#### What is expected
Reproduce all of the entries below exactly, without a single change.

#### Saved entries
━━━━━━
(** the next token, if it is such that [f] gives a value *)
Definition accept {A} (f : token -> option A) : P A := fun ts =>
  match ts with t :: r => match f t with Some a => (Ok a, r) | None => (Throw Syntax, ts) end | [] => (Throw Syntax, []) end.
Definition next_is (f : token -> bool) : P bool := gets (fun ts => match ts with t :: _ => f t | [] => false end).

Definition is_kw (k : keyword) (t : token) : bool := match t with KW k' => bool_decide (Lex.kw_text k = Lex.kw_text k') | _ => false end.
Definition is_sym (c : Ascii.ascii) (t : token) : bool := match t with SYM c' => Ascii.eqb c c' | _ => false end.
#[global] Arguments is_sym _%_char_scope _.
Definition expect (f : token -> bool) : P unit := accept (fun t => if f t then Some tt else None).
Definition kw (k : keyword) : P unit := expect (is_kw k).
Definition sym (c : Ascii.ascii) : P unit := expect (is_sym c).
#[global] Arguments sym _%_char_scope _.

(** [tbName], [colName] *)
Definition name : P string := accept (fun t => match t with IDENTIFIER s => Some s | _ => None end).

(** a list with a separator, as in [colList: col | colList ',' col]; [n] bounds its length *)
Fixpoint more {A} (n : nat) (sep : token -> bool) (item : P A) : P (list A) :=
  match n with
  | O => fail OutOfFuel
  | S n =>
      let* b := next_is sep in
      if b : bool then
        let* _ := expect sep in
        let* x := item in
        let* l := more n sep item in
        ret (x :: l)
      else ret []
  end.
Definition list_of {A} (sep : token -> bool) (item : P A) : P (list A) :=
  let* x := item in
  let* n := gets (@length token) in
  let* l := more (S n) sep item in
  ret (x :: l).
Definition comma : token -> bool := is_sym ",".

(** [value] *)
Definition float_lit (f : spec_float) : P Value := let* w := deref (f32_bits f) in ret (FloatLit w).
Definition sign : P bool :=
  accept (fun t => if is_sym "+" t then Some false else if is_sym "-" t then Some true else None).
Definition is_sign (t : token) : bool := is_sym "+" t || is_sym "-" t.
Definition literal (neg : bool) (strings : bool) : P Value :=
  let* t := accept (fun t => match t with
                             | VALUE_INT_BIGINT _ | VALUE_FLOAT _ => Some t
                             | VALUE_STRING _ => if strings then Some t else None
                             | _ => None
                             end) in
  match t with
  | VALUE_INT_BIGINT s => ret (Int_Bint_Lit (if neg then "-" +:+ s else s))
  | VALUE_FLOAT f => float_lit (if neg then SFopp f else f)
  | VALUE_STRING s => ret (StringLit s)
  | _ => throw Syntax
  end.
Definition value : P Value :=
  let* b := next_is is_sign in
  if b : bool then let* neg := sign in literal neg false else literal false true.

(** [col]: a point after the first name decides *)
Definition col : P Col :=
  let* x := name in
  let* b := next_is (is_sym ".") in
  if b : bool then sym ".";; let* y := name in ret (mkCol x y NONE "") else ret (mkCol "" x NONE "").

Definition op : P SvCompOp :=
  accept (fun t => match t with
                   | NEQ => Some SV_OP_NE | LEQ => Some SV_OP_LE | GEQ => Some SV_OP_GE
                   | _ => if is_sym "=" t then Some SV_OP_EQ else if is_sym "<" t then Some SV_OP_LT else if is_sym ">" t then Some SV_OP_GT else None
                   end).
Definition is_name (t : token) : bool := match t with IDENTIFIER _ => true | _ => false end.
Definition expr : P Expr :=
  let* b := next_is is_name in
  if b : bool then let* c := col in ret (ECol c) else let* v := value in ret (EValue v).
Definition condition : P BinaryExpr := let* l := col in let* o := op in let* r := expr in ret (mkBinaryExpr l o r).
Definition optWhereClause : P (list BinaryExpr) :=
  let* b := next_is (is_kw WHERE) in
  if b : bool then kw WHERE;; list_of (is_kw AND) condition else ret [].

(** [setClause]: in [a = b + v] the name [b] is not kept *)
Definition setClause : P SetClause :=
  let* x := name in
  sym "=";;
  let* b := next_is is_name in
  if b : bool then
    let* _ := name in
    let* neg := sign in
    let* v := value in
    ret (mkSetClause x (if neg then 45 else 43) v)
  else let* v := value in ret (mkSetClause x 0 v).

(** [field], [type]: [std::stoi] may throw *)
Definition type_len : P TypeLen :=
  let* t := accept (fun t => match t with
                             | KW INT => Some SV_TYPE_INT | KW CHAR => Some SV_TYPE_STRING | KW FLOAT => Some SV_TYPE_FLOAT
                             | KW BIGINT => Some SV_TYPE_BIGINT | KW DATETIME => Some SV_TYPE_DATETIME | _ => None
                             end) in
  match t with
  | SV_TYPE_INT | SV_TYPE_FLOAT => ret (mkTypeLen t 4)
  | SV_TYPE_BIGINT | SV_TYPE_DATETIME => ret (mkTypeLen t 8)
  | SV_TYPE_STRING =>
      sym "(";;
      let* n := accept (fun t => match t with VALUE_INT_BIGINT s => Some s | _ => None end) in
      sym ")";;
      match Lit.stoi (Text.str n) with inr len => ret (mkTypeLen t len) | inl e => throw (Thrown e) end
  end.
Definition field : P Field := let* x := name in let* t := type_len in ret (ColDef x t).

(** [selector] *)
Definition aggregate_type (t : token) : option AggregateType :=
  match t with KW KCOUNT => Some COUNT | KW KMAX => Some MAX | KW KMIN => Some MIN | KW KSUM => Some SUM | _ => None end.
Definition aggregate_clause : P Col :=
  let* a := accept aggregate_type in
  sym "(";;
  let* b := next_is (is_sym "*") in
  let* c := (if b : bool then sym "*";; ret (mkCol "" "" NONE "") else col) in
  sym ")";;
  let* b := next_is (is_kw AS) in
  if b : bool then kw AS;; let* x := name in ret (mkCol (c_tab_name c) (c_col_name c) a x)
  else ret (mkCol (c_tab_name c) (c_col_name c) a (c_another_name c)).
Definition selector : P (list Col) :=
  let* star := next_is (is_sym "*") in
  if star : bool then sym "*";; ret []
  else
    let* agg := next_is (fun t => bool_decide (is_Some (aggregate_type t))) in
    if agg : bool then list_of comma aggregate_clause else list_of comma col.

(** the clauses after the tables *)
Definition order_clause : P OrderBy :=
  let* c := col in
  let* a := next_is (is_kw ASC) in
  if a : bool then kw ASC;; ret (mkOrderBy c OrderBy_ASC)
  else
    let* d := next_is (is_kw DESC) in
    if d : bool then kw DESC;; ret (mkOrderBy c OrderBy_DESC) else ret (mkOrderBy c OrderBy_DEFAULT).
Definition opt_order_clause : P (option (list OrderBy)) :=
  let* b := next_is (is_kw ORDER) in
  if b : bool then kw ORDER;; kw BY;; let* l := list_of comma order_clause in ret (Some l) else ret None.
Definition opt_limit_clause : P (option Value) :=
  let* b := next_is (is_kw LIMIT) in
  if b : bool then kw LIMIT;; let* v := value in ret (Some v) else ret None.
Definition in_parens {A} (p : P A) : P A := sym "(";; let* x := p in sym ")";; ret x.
━━━━━━
#### Expected answer
(** the next token, if it is such that [f] gives a value *)
Definition accept {A} (f : token -> option A) : P A := fun ts =>
  match ts with t :: r => match f t with Some a => (Ok a, r) | None => (Throw Syntax, ts) end | [] => (Throw Syntax, []) end.
Definition next_is (f : token -> bool) : P bool := gets (fun ts => match ts with t :: _ => f t | [] => false end).

Definition is_kw (k : keyword) (t : token) : bool := match t with KW k' => bool_decide (Lex.kw_text k = Lex.kw_text k') | _ => false end.
Definition is_sym (c : Ascii.ascii) (t : token) : bool := match t with SYM c' => Ascii.eqb c c' | _ => false end.
#[global] Arguments is_sym _%_char_scope _.
Definition expect (f : token -> bool) : P unit := accept (fun t => if f t then Some tt else None).
Definition kw (k : keyword) : P unit := expect (is_kw k).
Definition sym (c : Ascii.ascii) : P unit := expect (is_sym c).
#[global] Arguments sym _%_char_scope _.

(** [tbName], [colName] *)
Definition name : P string := accept (fun t => match t with IDENTIFIER s => Some s | _ => None end).

(** a list with a separator, as in [colList: col | colList ',' col]; [n] bounds its length *)
Fixpoint more {A} (n : nat) (sep : token -> bool) (item : P A) : P (list A) :=
  match n with
  | O => fail OutOfFuel
  | S n =>
      let* b := next_is sep in
      if b : bool then
        let* _ := expect sep in
        let* x := item in
        let* l := more n sep item in
        ret (x :: l)
      else ret []
  end.
Definition list_of {A} (sep : token -> bool) (item : P A) : P (list A) :=
  let* x := item in
  let* n := gets (@length token) in
  let* l := more (S n) sep item in
  ret (x :: l).
Definition comma : token -> bool := is_sym ",".

(** [value] *)
Definition float_lit (f : spec_float) : P Value := let* w := deref (f32_bits f) in ret (FloatLit w).
Definition sign : P bool :=
  accept (fun t => if is_sym "+" t then Some false else if is_sym "-" t then Some true else None).
Definition is_sign (t : token) : bool := is_sym "+" t || is_sym "-" t.
Definition literal (neg : bool) (strings : bool) : P Value :=
  let* t := accept (fun t => match t with
                             | VALUE_INT_BIGINT _ | VALUE_FLOAT _ => Some t
                             | VALUE_STRING _ => if strings then Some t else None
                             | _ => None
                             end) in
  match t with
  | VALUE_INT_BIGINT s => ret (Int_Bint_Lit (if neg then "-" +:+ s else s))
  | VALUE_FLOAT f => float_lit (if neg then SFopp f else f)
  | VALUE_STRING s => ret (StringLit s)
  | _ => throw Syntax
  end.
Definition value : P Value :=
  let* b := next_is is_sign in
  if b : bool then let* neg := sign in literal neg false else literal false true.

(** [col]: a point after the first name decides *)
Definition col : P Col :=
  let* x := name in
  let* b := next_is (is_sym ".") in
  if b : bool then sym ".";; let* y := name in ret (mkCol x y NONE "") else ret (mkCol "" x NONE "").

Definition op : P SvCompOp :=
  accept (fun t => match t with
                   | NEQ => Some SV_OP_NE | LEQ => Some SV_OP_LE | GEQ => Some SV_OP_GE
                   | _ => if is_sym "=" t then Some SV_OP_EQ else if is_sym "<" t then Some SV_OP_LT else if is_sym ">" t then Some SV_OP_GT else None
                   end).
Definition is_name (t : token) : bool := match t with IDENTIFIER _ => true | _ => false end.
Definition expr : P Expr :=
  let* b := next_is is_name in
  if b : bool then let* c := col in ret (ECol c) else let* v := value in ret (EValue v).
Definition condition : P BinaryExpr := let* l := col in let* o := op in let* r := expr in ret (mkBinaryExpr l o r).
Definition optWhereClause : P (list BinaryExpr) :=
  let* b := next_is (is_kw WHERE) in
  if b : bool then kw WHERE;; list_of (is_kw AND) condition else ret [].

(** [setClause]: in [a = b + v] the name [b] is not kept *)
Definition setClause : P SetClause :=
  let* x := name in
  sym "=";;
  let* b := next_is is_name in
  if b : bool then
    let* _ := name in
    let* neg := sign in
    let* v := value in
    ret (mkSetClause x (if neg then 45 else 43) v)
  else let* v := value in ret (mkSetClause x 0 v).

(** [field], [type]: [std::stoi] may throw *)
Definition type_len : P TypeLen :=
  let* t := accept (fun t => match t with
                             | KW INT => Some SV_TYPE_INT | KW CHAR => Some SV_TYPE_STRING | KW FLOAT => Some SV_TYPE_FLOAT
                             | KW BIGINT => Some SV_TYPE_BIGINT | KW DATETIME => Some SV_TYPE_DATETIME | _ => None
                             end) in
  match t with
  | SV_TYPE_INT | SV_TYPE_FLOAT => ret (mkTypeLen t 4)
  | SV_TYPE_BIGINT | SV_TYPE_DATETIME => ret (mkTypeLen t 8)
  | SV_TYPE_STRING =>
      sym "(";;
      let* n := accept (fun t => match t with VALUE_INT_BIGINT s => Some s | _ => None end) in
      sym ")";;
      match Lit.stoi (Text.str n) with inr len => ret (mkTypeLen t len) | inl e => throw (Thrown e) end
  end.
Definition field : P Field := let* x := name in let* t := type_len in ret (ColDef x t).

(** [selector] *)
Definition aggregate_type (t : token) : option AggregateType :=
  match t with KW KCOUNT => Some COUNT | KW KMAX => Some MAX | KW KMIN => Some MIN | KW KSUM => Some SUM | _ => None end.
Definition aggregate_clause : P Col :=
  let* a := accept aggregate_type in
  sym "(";;
  let* b := next_is (is_sym "*") in
  let* c := (if b : bool then sym "*";; ret (mkCol "" "" NONE "") else col) in
  sym ")";;
  let* b := next_is (is_kw AS) in
  if b : bool then kw AS;; let* x := name in ret (mkCol (c_tab_name c) (c_col_name c) a x)
  else ret (mkCol (c_tab_name c) (c_col_name c) a (c_another_name c)).
Definition selector : P (list Col) :=
  let* star := next_is (is_sym "*") in
  if star : bool then sym "*";; ret []
  else
    let* agg := next_is (fun t => bool_decide (is_Some (aggregate_type t))) in
    if agg : bool then list_of comma aggregate_clause else list_of comma col.

(** the clauses after the tables *)
Definition order_clause : P OrderBy :=
  let* c := col in
  let* a := next_is (is_kw ASC) in
  if a : bool then kw ASC;; ret (mkOrderBy c OrderBy_ASC)
  else
    let* d := next_is (is_kw DESC) in
    if d : bool then kw DESC;; ret (mkOrderBy c OrderBy_DESC) else ret (mkOrderBy c OrderBy_DEFAULT).
Definition opt_order_clause : P (option (list OrderBy)) :=
  let* b := next_is (is_kw ORDER) in
  if b : bool then kw ORDER;; kw BY;; let* l := list_of comma order_clause in ret (Some l) else ret None.
Definition opt_limit_clause : P (option Value) :=
  let* b := next_is (is_kw LIMIT) in
  if b : bool then kw LIMIT;; let* v := value in ret (Some v) else ret None.
Definition in_parens {A} (p : P A) : P A := sym "(";; let* x := p in sym ")";; ret x.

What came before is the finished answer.